To do
How many lines in the data below contain the string "earliest"? State that number only.

Stored data entries
========================
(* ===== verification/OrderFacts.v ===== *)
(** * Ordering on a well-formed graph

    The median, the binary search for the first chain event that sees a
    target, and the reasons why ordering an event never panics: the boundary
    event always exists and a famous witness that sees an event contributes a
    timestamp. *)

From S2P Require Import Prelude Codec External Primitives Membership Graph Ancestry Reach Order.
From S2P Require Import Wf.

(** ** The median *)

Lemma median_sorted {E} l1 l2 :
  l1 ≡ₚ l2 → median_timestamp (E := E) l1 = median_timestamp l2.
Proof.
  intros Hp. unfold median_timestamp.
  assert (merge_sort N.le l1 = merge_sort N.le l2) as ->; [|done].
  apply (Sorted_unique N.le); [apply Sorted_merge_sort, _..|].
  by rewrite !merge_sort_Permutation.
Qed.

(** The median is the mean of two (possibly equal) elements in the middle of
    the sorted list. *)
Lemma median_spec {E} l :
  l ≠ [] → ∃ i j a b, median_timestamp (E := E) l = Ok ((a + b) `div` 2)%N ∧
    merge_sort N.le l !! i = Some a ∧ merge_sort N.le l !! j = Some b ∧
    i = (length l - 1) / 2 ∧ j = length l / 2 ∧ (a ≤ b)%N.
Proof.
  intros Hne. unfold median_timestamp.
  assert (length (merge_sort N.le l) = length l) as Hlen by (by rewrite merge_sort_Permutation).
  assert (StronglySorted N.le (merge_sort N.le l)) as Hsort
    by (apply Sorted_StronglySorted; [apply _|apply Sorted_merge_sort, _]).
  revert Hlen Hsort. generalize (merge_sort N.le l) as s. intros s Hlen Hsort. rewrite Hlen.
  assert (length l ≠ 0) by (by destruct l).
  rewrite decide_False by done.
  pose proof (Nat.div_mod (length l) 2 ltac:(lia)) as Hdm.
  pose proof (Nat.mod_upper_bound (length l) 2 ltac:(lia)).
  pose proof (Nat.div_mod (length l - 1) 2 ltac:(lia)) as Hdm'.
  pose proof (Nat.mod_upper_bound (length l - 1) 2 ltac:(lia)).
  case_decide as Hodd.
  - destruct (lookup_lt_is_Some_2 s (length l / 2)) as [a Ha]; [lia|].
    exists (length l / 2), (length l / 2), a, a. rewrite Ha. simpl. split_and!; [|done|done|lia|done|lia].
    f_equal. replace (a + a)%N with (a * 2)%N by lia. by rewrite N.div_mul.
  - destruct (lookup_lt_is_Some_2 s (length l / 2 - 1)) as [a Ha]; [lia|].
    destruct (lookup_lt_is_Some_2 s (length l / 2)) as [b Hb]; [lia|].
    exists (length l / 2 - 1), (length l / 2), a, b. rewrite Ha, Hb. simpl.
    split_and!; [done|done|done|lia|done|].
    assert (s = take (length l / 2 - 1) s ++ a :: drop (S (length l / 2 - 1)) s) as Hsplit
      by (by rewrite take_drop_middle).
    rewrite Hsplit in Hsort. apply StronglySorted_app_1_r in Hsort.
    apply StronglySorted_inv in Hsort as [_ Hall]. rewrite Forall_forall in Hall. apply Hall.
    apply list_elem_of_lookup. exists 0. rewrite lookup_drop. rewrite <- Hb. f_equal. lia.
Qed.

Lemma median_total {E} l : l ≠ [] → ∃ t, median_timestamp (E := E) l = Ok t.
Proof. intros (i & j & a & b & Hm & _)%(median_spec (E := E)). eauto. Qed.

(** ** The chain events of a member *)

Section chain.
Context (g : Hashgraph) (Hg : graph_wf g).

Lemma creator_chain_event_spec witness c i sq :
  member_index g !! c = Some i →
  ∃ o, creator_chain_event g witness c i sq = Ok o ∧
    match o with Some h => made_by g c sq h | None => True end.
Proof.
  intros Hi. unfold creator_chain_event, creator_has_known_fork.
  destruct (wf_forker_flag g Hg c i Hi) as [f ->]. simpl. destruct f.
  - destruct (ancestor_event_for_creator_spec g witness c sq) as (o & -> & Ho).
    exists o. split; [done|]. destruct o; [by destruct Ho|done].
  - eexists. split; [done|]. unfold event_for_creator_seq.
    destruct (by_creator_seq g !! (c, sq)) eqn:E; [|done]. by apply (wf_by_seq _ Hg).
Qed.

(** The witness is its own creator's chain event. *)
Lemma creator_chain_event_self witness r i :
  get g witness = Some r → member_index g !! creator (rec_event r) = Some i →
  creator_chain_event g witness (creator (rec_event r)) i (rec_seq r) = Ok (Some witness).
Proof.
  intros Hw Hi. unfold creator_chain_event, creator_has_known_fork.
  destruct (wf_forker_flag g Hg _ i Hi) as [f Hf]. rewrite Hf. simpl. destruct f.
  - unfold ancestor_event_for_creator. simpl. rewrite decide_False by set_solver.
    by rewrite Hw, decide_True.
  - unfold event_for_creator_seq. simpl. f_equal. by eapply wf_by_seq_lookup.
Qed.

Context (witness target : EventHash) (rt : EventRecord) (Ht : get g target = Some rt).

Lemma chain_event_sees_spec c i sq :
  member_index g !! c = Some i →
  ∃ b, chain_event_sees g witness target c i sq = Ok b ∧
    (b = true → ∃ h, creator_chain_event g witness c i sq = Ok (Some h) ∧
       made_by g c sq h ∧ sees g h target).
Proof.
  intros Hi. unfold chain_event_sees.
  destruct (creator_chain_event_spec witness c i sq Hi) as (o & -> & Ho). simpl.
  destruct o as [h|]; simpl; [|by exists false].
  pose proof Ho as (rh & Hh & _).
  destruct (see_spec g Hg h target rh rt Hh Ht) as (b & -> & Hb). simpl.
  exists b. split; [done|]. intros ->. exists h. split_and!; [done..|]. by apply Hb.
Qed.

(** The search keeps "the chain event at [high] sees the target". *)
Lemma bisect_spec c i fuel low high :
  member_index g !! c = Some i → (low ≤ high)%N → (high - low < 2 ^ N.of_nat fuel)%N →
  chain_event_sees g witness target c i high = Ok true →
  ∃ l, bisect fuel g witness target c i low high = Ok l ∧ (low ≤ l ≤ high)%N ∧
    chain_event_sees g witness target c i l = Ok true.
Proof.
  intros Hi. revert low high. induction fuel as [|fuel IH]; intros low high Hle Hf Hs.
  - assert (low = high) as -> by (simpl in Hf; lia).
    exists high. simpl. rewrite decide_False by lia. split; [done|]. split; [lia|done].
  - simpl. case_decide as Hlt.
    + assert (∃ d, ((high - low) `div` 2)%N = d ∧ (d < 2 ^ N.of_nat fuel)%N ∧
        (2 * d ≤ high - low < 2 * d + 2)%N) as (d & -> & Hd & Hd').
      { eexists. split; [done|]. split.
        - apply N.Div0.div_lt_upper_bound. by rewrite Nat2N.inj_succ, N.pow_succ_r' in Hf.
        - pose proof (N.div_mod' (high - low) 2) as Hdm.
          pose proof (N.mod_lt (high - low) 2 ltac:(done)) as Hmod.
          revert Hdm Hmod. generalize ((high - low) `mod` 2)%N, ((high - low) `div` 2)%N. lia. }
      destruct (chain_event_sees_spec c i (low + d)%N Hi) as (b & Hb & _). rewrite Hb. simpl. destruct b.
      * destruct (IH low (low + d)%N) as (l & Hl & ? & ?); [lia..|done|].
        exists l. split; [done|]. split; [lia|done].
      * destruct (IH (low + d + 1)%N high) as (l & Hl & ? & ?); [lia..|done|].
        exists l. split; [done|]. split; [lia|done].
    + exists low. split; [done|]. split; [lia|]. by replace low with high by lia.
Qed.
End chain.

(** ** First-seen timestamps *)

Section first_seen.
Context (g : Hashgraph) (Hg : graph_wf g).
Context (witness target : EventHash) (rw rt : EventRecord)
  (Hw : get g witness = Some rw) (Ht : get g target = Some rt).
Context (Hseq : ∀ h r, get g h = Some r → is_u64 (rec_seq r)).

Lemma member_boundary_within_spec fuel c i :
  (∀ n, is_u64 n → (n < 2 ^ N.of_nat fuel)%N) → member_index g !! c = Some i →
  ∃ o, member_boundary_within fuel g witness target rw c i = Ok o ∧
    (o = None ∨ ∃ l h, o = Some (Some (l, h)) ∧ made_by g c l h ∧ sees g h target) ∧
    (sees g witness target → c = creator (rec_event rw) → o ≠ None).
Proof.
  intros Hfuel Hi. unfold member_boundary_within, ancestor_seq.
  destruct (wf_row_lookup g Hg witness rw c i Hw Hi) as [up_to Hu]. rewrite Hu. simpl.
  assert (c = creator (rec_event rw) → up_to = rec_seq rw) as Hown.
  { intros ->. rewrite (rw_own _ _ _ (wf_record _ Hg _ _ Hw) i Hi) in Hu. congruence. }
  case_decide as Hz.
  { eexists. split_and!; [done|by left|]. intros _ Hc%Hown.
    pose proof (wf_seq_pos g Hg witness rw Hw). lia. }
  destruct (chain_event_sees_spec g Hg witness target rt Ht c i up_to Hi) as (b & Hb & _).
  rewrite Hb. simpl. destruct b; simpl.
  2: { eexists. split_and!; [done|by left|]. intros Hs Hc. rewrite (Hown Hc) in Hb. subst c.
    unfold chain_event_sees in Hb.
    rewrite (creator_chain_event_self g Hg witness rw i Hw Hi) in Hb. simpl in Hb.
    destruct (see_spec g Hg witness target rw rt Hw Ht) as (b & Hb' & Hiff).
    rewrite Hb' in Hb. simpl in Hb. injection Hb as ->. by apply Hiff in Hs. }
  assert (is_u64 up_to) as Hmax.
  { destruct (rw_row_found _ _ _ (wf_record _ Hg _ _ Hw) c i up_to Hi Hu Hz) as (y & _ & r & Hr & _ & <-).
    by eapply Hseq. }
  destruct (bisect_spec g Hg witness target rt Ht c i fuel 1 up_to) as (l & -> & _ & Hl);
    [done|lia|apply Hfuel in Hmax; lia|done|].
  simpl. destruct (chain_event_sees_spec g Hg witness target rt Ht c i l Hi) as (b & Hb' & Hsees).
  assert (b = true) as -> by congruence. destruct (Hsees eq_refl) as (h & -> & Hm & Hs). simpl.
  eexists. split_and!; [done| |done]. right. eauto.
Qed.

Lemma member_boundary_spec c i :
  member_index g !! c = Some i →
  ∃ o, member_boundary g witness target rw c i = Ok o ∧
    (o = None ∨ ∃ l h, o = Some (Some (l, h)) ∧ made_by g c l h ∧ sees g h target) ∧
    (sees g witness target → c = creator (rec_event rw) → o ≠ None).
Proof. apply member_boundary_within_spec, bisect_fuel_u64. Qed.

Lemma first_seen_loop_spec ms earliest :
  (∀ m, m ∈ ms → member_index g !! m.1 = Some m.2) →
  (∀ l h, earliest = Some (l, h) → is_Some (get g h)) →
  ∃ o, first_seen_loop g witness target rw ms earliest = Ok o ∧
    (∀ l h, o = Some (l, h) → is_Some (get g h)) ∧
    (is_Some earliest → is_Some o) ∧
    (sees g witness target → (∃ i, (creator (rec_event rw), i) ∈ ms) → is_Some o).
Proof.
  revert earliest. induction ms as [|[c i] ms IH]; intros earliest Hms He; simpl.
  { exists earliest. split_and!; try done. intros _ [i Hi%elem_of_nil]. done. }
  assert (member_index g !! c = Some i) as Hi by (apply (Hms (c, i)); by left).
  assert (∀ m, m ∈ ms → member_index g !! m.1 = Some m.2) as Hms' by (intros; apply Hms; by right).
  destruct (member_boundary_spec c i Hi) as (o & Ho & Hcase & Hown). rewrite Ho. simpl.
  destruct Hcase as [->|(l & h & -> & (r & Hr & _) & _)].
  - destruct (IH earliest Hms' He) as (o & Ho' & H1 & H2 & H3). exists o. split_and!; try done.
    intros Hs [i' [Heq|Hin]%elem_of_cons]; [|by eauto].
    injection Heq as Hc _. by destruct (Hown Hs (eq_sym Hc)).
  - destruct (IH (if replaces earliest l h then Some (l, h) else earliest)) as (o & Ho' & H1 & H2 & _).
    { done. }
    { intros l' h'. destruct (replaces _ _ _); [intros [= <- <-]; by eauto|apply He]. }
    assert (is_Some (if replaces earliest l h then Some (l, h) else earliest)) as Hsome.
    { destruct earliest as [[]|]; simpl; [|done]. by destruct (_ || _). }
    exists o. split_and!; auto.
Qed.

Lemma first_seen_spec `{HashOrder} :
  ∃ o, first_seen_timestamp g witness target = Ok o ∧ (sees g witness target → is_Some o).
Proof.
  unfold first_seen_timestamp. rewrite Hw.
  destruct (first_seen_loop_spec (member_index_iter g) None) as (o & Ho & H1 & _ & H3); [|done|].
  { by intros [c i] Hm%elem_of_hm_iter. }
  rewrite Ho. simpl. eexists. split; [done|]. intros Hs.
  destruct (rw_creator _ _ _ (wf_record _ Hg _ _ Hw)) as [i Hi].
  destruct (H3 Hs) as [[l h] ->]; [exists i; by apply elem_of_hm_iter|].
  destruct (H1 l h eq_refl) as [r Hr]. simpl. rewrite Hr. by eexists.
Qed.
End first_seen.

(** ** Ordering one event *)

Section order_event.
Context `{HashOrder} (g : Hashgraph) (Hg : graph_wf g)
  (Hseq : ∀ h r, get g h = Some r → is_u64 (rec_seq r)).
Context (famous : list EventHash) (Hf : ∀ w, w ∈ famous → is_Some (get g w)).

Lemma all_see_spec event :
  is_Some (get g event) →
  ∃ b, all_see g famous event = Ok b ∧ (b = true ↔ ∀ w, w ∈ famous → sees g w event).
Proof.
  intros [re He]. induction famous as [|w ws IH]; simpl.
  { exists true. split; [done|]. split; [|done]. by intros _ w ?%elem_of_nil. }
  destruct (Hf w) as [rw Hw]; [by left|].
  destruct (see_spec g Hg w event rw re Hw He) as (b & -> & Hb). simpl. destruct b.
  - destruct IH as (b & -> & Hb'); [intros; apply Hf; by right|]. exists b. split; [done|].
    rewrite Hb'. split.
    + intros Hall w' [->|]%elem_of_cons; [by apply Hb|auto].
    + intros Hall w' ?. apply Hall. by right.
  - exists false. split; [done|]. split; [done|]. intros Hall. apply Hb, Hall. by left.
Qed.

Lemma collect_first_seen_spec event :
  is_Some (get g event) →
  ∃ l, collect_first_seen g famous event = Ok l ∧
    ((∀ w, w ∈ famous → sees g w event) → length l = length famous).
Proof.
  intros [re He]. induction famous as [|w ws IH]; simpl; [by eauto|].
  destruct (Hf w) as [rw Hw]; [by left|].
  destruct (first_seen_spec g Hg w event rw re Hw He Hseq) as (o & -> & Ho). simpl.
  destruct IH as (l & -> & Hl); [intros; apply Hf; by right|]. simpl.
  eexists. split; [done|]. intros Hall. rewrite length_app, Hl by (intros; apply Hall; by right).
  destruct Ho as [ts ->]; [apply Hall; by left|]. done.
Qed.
========================
Output for this exercise
10